DIRECTIONS:
Locate each line below that includes "every" and reproduce it.

INPUT:
(* ===== verification/CliTextProofs.v ===== *)
(** * Number texts read back what the streams print

    [std::stoull] and [std::stoll] accept every number a stream prints, with the base it was
    printed in; what a sequence of insertions does to a stream. *)

From S2P Require Import Prelude Process Elf Paths CliText.

(** ** Digits *)

Ltac sixteen d := assert (d = 0 \/ d = 1 \/ d = 2 \/ d = 3 \/ d = 4 \/ d = 5 \/ d = 6 \/ d = 7 \/ d = 8 \/ d = 9 \/
  d = 10 \/ d = 11 \/ d = 12 \/ d = 13 \/ d = 14 \/ d = 15) by lia; destruct_or!; subst; reflexivity.

Lemma hex_value_digit d : 0 <= d < 16 -> hex_value (digit_char d) = Some d.
Proof. intros Hd. sixteen d. Qed.
Lemma digit_not_space d : 0 <= d < 16 -> is_space (digit_char d) = false.
Proof. intros Hd. sixteen d. Qed.
Lemma digit_not_minus d : 0 <= d < 16 -> Ascii.eqb (digit_char d) "-" = false.
Proof. intros Hd. sixteen d. Qed.
Lemma digit_not_plus d : 0 <= d < 16 -> Ascii.eqb (digit_char d) "+" = false.
Proof. intros Hd. sixteen d. Qed.

Section Radix.
Context (base : Z) (Hbase : 2 <= base <= 16).

Lemma digit_range z : 0 <= z mod base < 16.
Proof. pose proof (Z.mod_pos_bound z base). lia. Qed.

(** Reading a digit appends it to the value. *)
Lemma scan_digit a any d s :
  0 <= d < base -> scan_digits base a any (String (digit_char d) s) = scan_digits base (a * base + d) true s.
Proof.
  intros Hd. cbn [scan_digits]. rewrite hex_value_digit by lia. by rewrite (proj2 (Z.ltb_lt d base)) by lia.
Qed.

(** Reading the digits of [z] appends all of them. *)
Lemma scan_radix_digits fuel z acc a any :
  0 <= z < base ^ Z.of_nat (S fuel) ->
  exists k, scan_digits base a any (radix_digits fuel base z acc) = scan_digits base (a * base ^ k + z) true acc.
Proof.
  revert z acc. induction fuel as [|fuel IH]; intros z acc Hz; cbn [radix_digits].
  - rewrite Z.mod_small by lia. exists 1. rewrite scan_digit, Z.pow_1_r by lia. done.
  - pose proof (Z.mod_pos_bound z base ltac:(lia)) as Hm. pose proof (Z.div_mod z base ltac:(lia)) as Hd.
    destruct (Z.eqb_spec (z / base) 0) as [E|E].
    + exists 1. rewrite scan_digit, Z.pow_1_r by lia. f_equal; lia.
    + destruct (IH (z / base) (String (digit_char (z mod base)) acc)) as [k Hk].
      { split; [apply Z.div_pos; lia|]. apply Z.div_lt_upper_bound; [lia|].
        rewrite (Nat2Z.inj_succ (S fuel)), Z.pow_succ_r in Hz by lia. lia. }
      rewrite Hk, scan_digit by lia. destruct (Z.neg_nonneg_cases k) as [Hneg|Hpos].
      * exists k. rewrite Z.pow_neg_r by lia. f_equal; lia.
      * exists (Z.succ k). rewrite Z.pow_succ_r by lia. f_equal; lia.
Qed.

Lemma radix_digits_head fuel z acc : exists d t, radix_digits fuel base z acc = String (digit_char d) t /\ 0 <= d < base.
Proof.
  revert z acc. induction fuel as [|fuel IH]; intros z acc; cbn [radix_digits].
  - exists (z mod base), acc. split; [done|]. apply Z.mod_pos_bound. lia.
  - destruct (z / base =? 0); [|apply IH]. exists (z mod base), acc. split; [done|]. apply Z.mod_pos_bound. lia.
Qed.

Lemma radix_fuel z : 0 <= z -> z < base ^ Z.of_nat (S (Z.to_nat (Z.log2 z))).
Proof.
  intros Hz. pose proof (Z.log2_nonneg z) as Hl. rewrite Nat2Z.inj_succ, Z2Nat.id by done.
  apply Z.lt_le_trans with (2 ^ Z.succ (Z.log2 z)).
  - destruct (Z.eq_dec z 0) as [->|]; [done|]. apply Z.log2_spec. lia.
  - apply Z.pow_le_mono_l. lia.
Qed.

Lemma scan_radix z : 0 <= z -> scan_digits base 0 false (radix base z) = (z, true, EmptyString).
Proof.
  intros Hz. unfold radix. pose proof (radix_fuel z Hz) as Hf.
  destruct (scan_radix_digits (Z.to_nat (Z.log2 z)) z EmptyString 0 false) as [k ->]; [lia|]. done.
Qed.

Lemma radix_head z : exists d t, radix base z = String (digit_char d) t /\ 0 <= d < base.
Proof. apply radix_digits_head. Qed.
End Radix.

(** ** Texts *)

Lemma trim_digit d t : 0 <= d < 16 -> trim_left (String (digit_char d) t) = String (digit_char d) t.
Proof. intros Hd. cbn [trim_left]. by rewrite digit_not_space. Qed.

Lemma sign_digit d t : 0 <= d < 16 -> scan_sign (String (digit_char d) t) = (false, String (digit_char d) t).
Proof. intros Hd. cbn [scan_sign]. by rewrite digit_not_minus, digit_not_plus. Qed.

Lemma scan_decimal z : 0 <= z -> scan_integer (radix 10 z) 10 = Some (false, z, String.length (radix 10 z)).
Proof.
  intros Hz. unfold scan_integer. pose proof (scan_radix 10 ltac:(lia) z Hz) as Hs.
  destruct (radix_head 10 ltac:(lia) z) as (d & t & E & Hd). rewrite E in *.
  rewrite trim_digit, sign_digit by lia. cbn [scan_base Z.eqb Pos.eqb]. rewrite Hs. cbn [String.length]. by rewrite Nat.sub_0_r.
Qed.

(** A text with [0x] is read in base sixteen when the caller leaves the base open. *)
Lemma scan_hexadecimal z : 0 <= z ->
  scan_integer ("0x" +:+ radix 16 z) 0 = Some (false, z, String.length ("0x" +:+ radix 16 z)).
Proof.
  intros Hz. unfold scan_integer. pose proof (scan_radix 16 ltac:(lia) z Hz) as Hs.
  destruct (radix_head 16 ltac:(lia) z) as (d & t & E & Hd). rewrite E in *.
  change ("0x" +:+ String (digit_char d) t) with (String "0" (String "x" (String (digit_char d) t))).
  change (trim_left (String "0" ?s)) with (String "0" s). change (scan_sign (String "0" ?s)) with (false, String "0" s).
  unfold scan_base. cbn [Z.eqb Ascii.eqb Bool.eqb].
  assert (Hp : skip_hex_prefix (String "0" (String "x" (String (digit_char d) t))) = String (digit_char d) t).
  { unfold skip_hex_prefix. cbn [Ascii.eqb Bool.eqb orb andb]. rewrite bool_decide_true; [done|].
    rewrite hex_value_digit by lia. by eexists. }
  rewrite Hp. destruct (String.eqb_spec (String (digit_char d) t) (String "0" (String "x" (String (digit_char d) t)))) as [Ht|_].
  { apply (f_equal String.length) in Ht. simpl in Ht. lia. }
  rewrite Hs. cbn [String.length]. by rewrite Nat.sub_0_r.
Qed.

Lemma stoull_decimal z : in_u64 z -> std_stoull (radix 10 z) 10 = Ok (z, String.length (radix 10 z)).
Proof.
  unfold in_u64. intros Hz. unfold std_stoull. rewrite scan_decimal by lia.
  by destruct (Z.ltb_spec u64_max z); [lia|].
Qed.

Lemma stoull_hexadecimal z : in_u64 z ->
  std_stoull ("0x" +:+ radix 16 z) 0 = Ok (z, String.length ("0x" +:+ radix 16 z)).
Proof.
  unfold in_u64. intros Hz. unfold std_stoull. rewrite scan_hexadecimal by lia.
  by destruct (Z.ltb_spec u64_max z); [lia|].
Qed.

Lemma stoll_decimal z : 0 <= z <= i64_max -> std_stoll (radix 10 z) 10 = Ok (z, String.length (radix 10 z)).
Proof.
  intros Hz. unfold std_stoll. rewrite scan_decimal by lia. cbv zeta.
  destruct (Z.ltb_spec z i64_min); [unfold i64_min in *; lia|]. by destruct (Z.ltb_spec i64_max z); [lia|].
Qed.

Lemma hex_value_nonneg c d : hex_value c = Some d -> 0 <= d.
Proof.
  unfold hex_value. cbv zeta. set (n := Z.of_N (N_of_ascii c)).
  destruct (Z.leb_spec 48 n), (Z.leb_spec n 57), (Z.leb_spec 97 n), (Z.leb_spec n 102), (Z.leb_spec 65 n), (Z.leb_spec n 70);
    simpl; intros E; try discriminate E; injection E as <-; lia.
Qed.

(** A value read is one of [unsigned long long]. *)
Lemma scan_digits_nonneg base acc any s : 0 <= base -> 0 <= acc -> 0 <= (scan_digits base acc any s).1.1.
Proof.
  intros Hb. revert acc any. induction s as [|c s IH]; intros acc any Ha; [done|]. cbn [scan_digits].
  destruct (hex_value c) as [d|] eqn:E; [|done]. destruct (d <? base); [|done]. apply IH.
  pose proof (hex_value_nonneg _ _ E). lia.
Qed.

Lemma std_stoull_range text base : 0 <= base -> yields (fun r => in_u64 r.1) (std_stoull text base).
Proof.
  intros Hb. unfold std_stoull, scan_integer. destruct (scan_sign _) as [negative s].
  destruct (scan_base base s) as [base' s'] eqn:Es.
  assert (Hb' : 0 <= base').
  { unfold scan_base in Es. destruct (base =? 0); [|congruence]. destruct s as [|c t]; [injection Es as <-; lia|].
    destruct (Ascii.eqb c "0"); [|injection Es as <-; lia]. destruct (String.eqb _ _); injection Es as <-; lia. }
  pose proof (scan_digits_nonneg base' 0 false s' Hb' ltac:(lia)) as Hn.
  destruct (scan_digits base' 0 false s') as [[magnitude any] rest]. destruct any; [|done]. simpl in Hn.
  destruct (Z.ltb_spec u64_max magnitude) as [|Hle]; [done|]. simpl. destruct negative; [apply u64_range|]. unfold in_u64. lia.
Qed.

(** ** Sequences of insertions *)

Lemma pieces_text_app f l l' : pieces_text f (l ++ l') = pieces_text f l +:+ pieces_text (pieces_format f l) l'.
Proof.
  revert f. induction l as [|p l IH]; intros f; [done|]. cbn [app pieces_text]. rewrite IH.
  cbn [pieces_format foldl]. by rewrite append_assoc.
Qed.

(** The stream after the pieces. *)
Definition written (l : list piece) (o : ostream) : ostream :=
  mkStream (os_text o +:+ pieces_text (os_format o) l) (pieces_format (os_format o) l).

Lemma write_run l o : write l o = (Ok tt, written l o).
Proof. done. Qed.

Lemma written_app l l' o : written l' (written l o) = written (l ++ l') o.
Proof.
  unfold written. cbn [os_text os_format]. rewrite pieces_text_app, append_assoc. unfold pieces_format. by rewrite foldl_app.
Qed.

Lemma written_nil o : written [] o = o.
Proof. destruct o. unfold written. simpl. by rewrite append_nil_r. Qed.

(** Printing the elements of a list one after the other. *)
Lemma mfor_write {A} (f : A -> list piece) (l : list A) o :
  mfor l (fun x => write (f x)) o = (Ok tt, written (concat (map f l)) o).
Proof.
  revert o. induction l as [|x l IH]; intros o; [by rewrite written_nil|]. cbn [mfor map concat].
  rewrite (run_Ok _ _ _ tt (written (f x) o)) by done. by rewrite IH, written_app.
Qed.

(** ** The format between commands

    Decimal, filled with blanks and without a width; the precision is set before every
    floating value. *)
Definition neutral (f : format) : Prop := f_hex f = false /\ f_fill f = " "%char /\ f_width f = 0.

(** The stream only grew from [text], and its format is the one between commands. *)
Definition grown (text : string) (o : ostream) : Prop :=
  neutral (os_format o) /\ exists more, os_text o = text +:+ more.

Lemma grown_refl text f : neutral f -> grown text (mkStream text f).
Proof. intros Hf. split; [done|]. exists EmptyString. by rewrite append_nil_r. Qed.

(** Pieces that restore the format they start with. *)
Definition restoring (l : list piece) : Prop := forall f, neutral f -> neutral (pieces_format f l).

Lemma restoring_app l l' : restoring l -> restoring l' -> restoring (l ++ l').
Proof. intros H1 H2 f Hf. unfold pieces_format. rewrite foldl_app. by apply H2, H1. Qed.
Lemma restoring_cons_str s l : restoring l -> restoring (Str s :: l).
Proof. intros H f (H1 & H2 & H3). apply H. by repeat split. Qed.
Lemma restoring_nil : restoring [].
Proof. by intros f Hf. Qed.

Lemma preserves_write text l : restoring l -> preserves (grown text) (write l).
Proof.
  intros Hl o [Hf [more Ht]]. split; [by apply Hl|]. exists (more +:+ pieces_text (os_format o) l). simpl.
  by rewrite Ht, append_assoc.
Qed.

OUTPUT FOR THIS EXERCISE:
    [std::stoull] and [std::stoll] accept every number a stream prints, with the base it was
    Decimal, filled with blanks and without a width; the precision is set before every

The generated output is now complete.